Enterotoxigenic E. coli infection is a major cause of post-weaning diarrhea in pigs and is associated with systemic inflammation and oxidative stress. This study aimed to characterize temporal changes in biomarkers of inflammation and oxidative stress in response to an E. coli lipopolysaccharide (LPS) challenge, providing insights into host immune responses. Ten female pigs (27.9 kg BW; ∼3 months old) were infused with LPS derived from E. coli O111:B4 at LOW (0.75 µg LPS/kg BW) or MODERATE (1.50 µg LPS/kg BW) dosages. Thirteen blood samples were collected via venous catheter at 0 (pre-infusion), and from 0.5 to 72 h post LPS infusion. Rectal temperature, blood cytokines, acute-phase proteins, and oxidative stress markers were measured. A semi-targeted metabolomics approach was applied to investigate oxidative stress markers, including 8-iso-prostaglandin F₂α (8-iso-PGF₂α).
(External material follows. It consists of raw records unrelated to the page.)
(* ===== verification/MdUpdate.v ===== *)
(** * Metadata updates: marking blocks dirty on the SSD ([eio_main.c])

    A cached write that dirties blocks first writes their data to the SSD, then
    the metadata that says so, and only then completes.  [eio_md_write] collects
    the splits ([eio_bio]) of a bio; with the last one [eio_enq_mdupdate] hands
    them to the update requests of their sets; [eio_do_mdupdate] writes the
    metadata of a set, [eio_post_mdupdate] ends the splits it covered. *)

From S2P Require Import Prelude Types Mem Scan Thresh Lookup SetSeq World Dispatch Disk Clean WbAlloc IoWorld.

(** ** [eio_md_write]: insertion in ascending order of sets *)

(** the walk past the splits of the same and smaller sets; [cs] gives the set of a split *)
Fixpoint md_insert (cs : Z -> option Z) (set ebio : Z) (mdlist : list Z) : option (list Z) :=
  match mdlist with
  | [] => Some [ebio]
  | nebio :: l =>
    match cs nebio with
    | Some s => if set <? s then Some (ebio :: mdlist)
                else match md_insert cs set ebio l with Some l' => Some (nebio :: l') | None => None end
    | None => None
    end
  end.
Definition cacheset_of (w : io_world) (e : Z) : option Z := option_map eb_cacheset (ebios w !! e).

(** ** [eio_enq_mdupdate] *)
Definition set_cs_mdreq (set : Z) (v : option Z) (d : cache_c) : cache_c :=
  let s := cache_sets d !!! set in
  set_cache_sets (<[set := {| s with cs_mdreq := v |}]> (cache_sets d)) d.

(** one split: it joins the set's request, or starts one taken from the
    container; returns the request and whether it must be scheduled *)
Definition enq_ebio (bc ebio set : Z) (do_schedule : bool) : M io_world (Z * bool) :=
  cur <- gets (fun w => cs_mdreq (cache_sets (io_d w) !!! set)) ;;
  match cur with
  | None =>
    b <- the_bc bc ;;
    match bc_mdreqs b with
    | [] => panic
    | m :: ms =>
      upd_bc bc (set_bc_mdreqs ms) ;;
      upd_mdreq m (fun r => {| (set_md_lists [ebio] (inprog_mdlist r) r) with md_set := set |}) ;;
      upd_dmc (set_cs_mdreq set (Some m)) ;;
      ret (m, true)
    end
  | Some m =>
    upd_mdreq m (fun r => set_md_lists (ebio :: pending_mdlist r) (inprog_mdlist r) r) ;;
    ret (m, do_schedule)
  end.

Fixpoint enq_loop (bc : Z) (mdlist : list Z) (do_schedule : bool) : M io_world unit :=
  match mdlist with
  | [] => ret tt
  | ebio :: mdlist' =>
    eb <- the_ebio ebio ;;
    let set_index := eb_cacheset eb in
    upd_bc bc (set_bc_mdlist mdlist') ;;
    r <- enq_ebio bc ebio set_index do_schedule ;;
    last <- match mdlist' with
            | [] => ret true
            | e :: _ => eb' <- the_ebio e ;; ret (negb (eb_cacheset eb' =? set_index))
            end ;;
    if (last : bool) then
      when r.2 (modify (fun w => set_md_queue (md_queue w ++ [DoMdupdate r.1]) w)) ;;
      enq_loop bc mdlist' false
    else enq_loop bc mdlist' r.2
  end.
Definition eio_enq_mdupdate (bc : Z) : M io_world unit :=
  b <- the_bc bc ;; enq_loop bc (bc_mdlist b) false.

Definition eio_md_write (job : Z) : M io_world unit :=
  j <- the_job job ;;
  ebio <- lift (job_ebio j) ;;
  eb <- the_ebio ebio ;;
  b <- the_bc (eb_bc eb) ;;
  EIO_ASSERT (0 <? bc_mdwait b) ;;
  l <- eval (fun w => md_insert (cacheset_of w) (eb_cacheset eb) ebio (bc_mdlist b)) ;;
  upd_bc (eb_bc eb) (fun b => set_bc_mdwait (bc_mdwait b - 1) (set_bc_mdlist l b)) ;;
  eio_free_cache_job job ;;
  when (bc_mdwait b - 1 =? 0) (eio_enq_mdupdate (eb_bc eb)).

(** ** [eio_do_mdupdate] *)

(** what a block is said to be before the pending splits are looked at *)
Definition mdu_state (cstate : Z) : Z := if cstate =? ALREADY_DIRTY then Z.lor VALID DIRTY else INVALID.
Fixpoint mdu_entries (d : cache_c) (blocks : list Z) : option (list flash_cacheblock) :=
  match blocks with
  | [] => Some []
  | i :: bs =>
    match EIO_DBN_GET d i, mdu_entries d bs with
    | Some dbn, Some l => Some (mk_flash dbn (mdu_state (EIO_CACHE_STATE_GET d i)) :: l)
    | _, _ => None
    end
  end.

(** the pending splits: entries of the set, sectors to write ([sector_bits]) *)
Fixpoint mdu_mark (d : cache_c) (index_of : Z -> option Z) (start_index : Z) (pending : list Z)
    (entries : list flash_cacheblock) (sector_bits : list Z) : option (list flash_cacheblock * list Z) :=
  match pending with
  | [] => Some (entries, sector_bits)
  | e :: pending' =>
    match index_of e with
    | None => None
    | Some index =>
      if negb (EIO_CACHE_STATE_GET d index =? DIRTY_INPROG) then None
      else
        let blk_index := index - start_index in
        let pindex := INDEX_TO_MD_PAGE blk_index in
        let off := INDEX_TO_MD_PAGE_OFFSET blk_index in
        match sector_bits !! Z.to_nat pindex, entries !! Z.to_nat (pindex * MD_BLOCKS_PER_PAGE + off) with
        | Some bits, Some f =>
          mdu_mark d index_of start_index pending'
            (<[Z.to_nat (pindex * MD_BLOCKS_PER_PAGE + off) := mk_flash (fc_dbn f) (Z.lor VALID DIRTY)]> entries)
            (<[Z.to_nat pindex := u8 (Z.lor bits (Z.shiftl 1 (INDEX_TO_MD_SECTOR off)))]> sector_bits)
        | _, _ => None
        end
    end
  end.
Definition index_of (w : io_world) (e : Z) : option Z := option_map eb_index (ebios w !! e).

(** the [while (startbit == -1)] and [while (endbit == -1)] loops *)
Definition first_bit (bits : Z) (js : list Z) : option Z := List.find (fun j => tst bits (Z.shiftl 1 j)) js.

Definition inc_md_ssd_writes (s : eio_stats) := {| s with st_md_ssd_writes := atomic64_inc (st_md_ssd_writes s) |}.
(** [SECTOR_STATS(dmc->eio_stats.ssd_writes, size)] *)
Definition add_ssd_writes (size : Z) (s : eio_stats) :=
  {| s with st_ssd_writes := atomic64_add (eio_to_sector size) (st_ssd_writes s) |}.

(** one page of metadata *)
Definition mdu_write (m start_index end_index : Z) (i : nat) (bits : Z) : M io_world unit :=
  if bits =? 0 then ret tt
  else
    startbit <- lift (first_bit bits (seqZ 0 8)) ;;
    endbit <- lift (first_bit bits (rev (seqZ 0 8))) ;;
    EIO_ASSERT (startbit <=? endbit) ;;
    d <- gets io_d ;;
    EIO_ASSERT (negb (assoc d =? 128) || (endbit <=? 3)) ;;
    let region := mk_region SSD (md_start_sect d + INDEX_TO_MD_SECTOR start_index + Z.of_nat i * SECTORS_PER_PAGE + startbit)
                    (endbit - startbit + 1) in
    upd_mdreq m (fun r => set_mdblk_bvecs
      (alter (fun v => mk_bvec (bv_page v) (to_bytes (io_count region)) (to_bytes startbit)) i (mdblk_bvecs r)) r) ;;
    EIO_ASSERT (io_sector region <=? md_start_sect d + INDEX_TO_MD_SECTOR end_index) ;;
    inc_stat inc_md_ssd_writes ;;
    inc_stat (add_ssd_writes (to_bytes (io_count region))) ;;
    upd_mdreq m (fun r => set_md_holdcount (atomic_inc (md_holdcount r)) r) ;;
    r <- the_mdreq m ;;
    bvec <- lift (mdblk_bvecs r !! i) ;;
    error <- async_bvec region WRITE [bvec] false (MdupdateCallback m) ;;
    upd_mdreq m (fun r => if negb (error =? 0) && (md_error r =? 0) then set_md_error error r else r).

Fixpoint mdu_writes (m start_index end_index : Z) (i : nat) (sector_bits : list Z) : M io_world unit :=
  match sector_bits with
  | [] => ret tt
  | bits :: l => mdu_write m start_index end_index i bits ;; mdu_writes m start_index end_index (S i) l
  end.

(** [atomic_dec_and_test(&mdreq->holdcount)], and the work that follows the last *)
Definition mdreq_put (m : Z) : M io_world unit :=
  r <- the_mdreq m ;;
  upd_mdreq m (set_md_holdcount (atomic_dec (md_holdcount r))) ;;
  when (atomic_dec (md_holdcount r) =? 0) (modify (fun w => set_md_queue (md_queue w ++ [PostMdupdate m]) w)).

Definition eio_do_mdupdate (m : Z) : M io_world unit :=
  upd_mdreq m (set_md_error 0) ;;
  r <- the_mdreq m ;;
  d <- gets io_d ;;
  let count := length (mdblk_bvecs r) in
  EIO_ASSERT (Nat.leb 1 count && Nat.leb count 2) ;;
  EIO_ASSERT ((assoc d =? 512) || Nat.eqb count 1) ;;
  let start_index := md_set r * assoc d in
  let end_index := start_index + assoc d in
  entries <- eval (fun w => mdu_entries (io_d w) (seqZ start_index (assoc d))) ;;
  marked <- eval (fun w => mdu_mark (io_d w) (index_of w) start_index (pending_mdlist r) entries [0; 0]) ;;
  mem <- eval (fun w => fill_md_pages (map bv_page (mdblk_bvecs r)) marked.1
                          (seq 0 ((length entries + 31) / 32)) (cw_mem (io_cw w))) ;;
  modify (fun w => set_io_cw (set_cw_mem mem (io_cw w)) w) ;;
  upd_mdreq m (fun r => set_md_holdcount 1 (set_md_lists [] (pending_mdlist r) r)) ;;
  mdu_writes m start_index end_index 0 (take count marked.2) ;;
  mdreq_put m.

Definition eio_mdupdate_callback (error m : Z) : M io_world unit :=
  upd_mdreq m (fun r => if negb (error =? 0) && (md_error r =? 0) then set_md_error error r else r) ;;
  mdreq_put m.

(** ** [eio_post_mdupdate] *)
Definition inc_nr_dirty (set : Z) (d : cache_c) : cache_c :=
  let s := cache_sets d !!! set in
  set_nr_dirty (atomic64_inc (nr_dirty d))
    (set_cache_sets (<[set := {| s with cs_nr_dirty := u32 (cs_nr_dirty s + 1) |}]> (cache_sets d)) d).
Definition inc_md_write_dirty (s : eio_stats) := {| s with st_md_write_dirty := atomic64_inc (st_md_write_dirty s) |}.

(** one split of the update: its block becomes dirty or, on an error, invalid *)
Definition post_block (set error index : Z) : M cache_c unit :=
  d <- gets id ;;
  EIO_ASSERT (EIO_CACHE_STATE_GET d index =? DIRTY_INPROG) ;;
  if negb (error =? 0) then modify (fun d => dec_cached_blocks (EIO_CACHE_STATE_SET d index INVALID))
  else
    modify (fun d => EIO_CACHE_STATE_SET d index ALREADY_DIRTY) ;;
    modify (fun d => upd_stats inc_md_write_dirty (inc_nr_dirty set d)).

Section kernel.
Context {K : Kernel}.

Definition eio_post_mdupdate (jiffies m : Z) : M io_world unit :=
  r <- the_mdreq m ;;
  let set := md_set r in
  let error := md_error r in
  mfor (inprog_mdlist r) (fun e => eb <- the_ebio e ;; on_dmc (post_block set error (eb_index eb))) ;;
  let more_pending := negb (bool_decide (pending_mdlist r = [])) in
  when (negb more_pending) (upd_dmc (set_cs_mdreq set None)) ;;
  upd_mdreq m (fun r => set_md_lists (pending_mdlist r) [] r) ;;
  mfor (inprog_mdlist r) (fun e => eb_endio jiffies e error) ;;
  when (error =? 0) (on_dmc (eio_touch_set_lru jiffies set ;; ret tt) ;; on_dmc (eio_comply_dirty_thresholds set)) ;;
  if more_pending then modify (fun w => set_md_queue (md_queue w ++ [DoMdupdate m]) w)
  else free_mdreq_pages m.
End kernel.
Rectal temperature peaked at 3 h and returned to pre-infusion levels by 8 h. Plasma C-reactive protein (CRP) peaked at 12 h, while haptoglobin peaked at 24 h after LPS infusion. Pig major acute-phase protein (Pig-MAP) peaked at 24 h (LOW) and 36 h (MODERATE). Malondialdehyde (MDA) peaked between 0.5 and 1 h and returned to pre-infusion levels within 12 h. The cytokines IL-6, IFN-γ, IL-10 and IL-1β peaked between 1 and 3 h post-infusion. Moreover, cortisol increased rapidly, peaking at 2 h post LPS infusion. These findings indicate distinct temporal responses of inflammatory and oxidative stress markers following LPS challenge, supporting their use as potential biomarkers for evaluating interventions modulating infection-induced oxidative stress in pigs.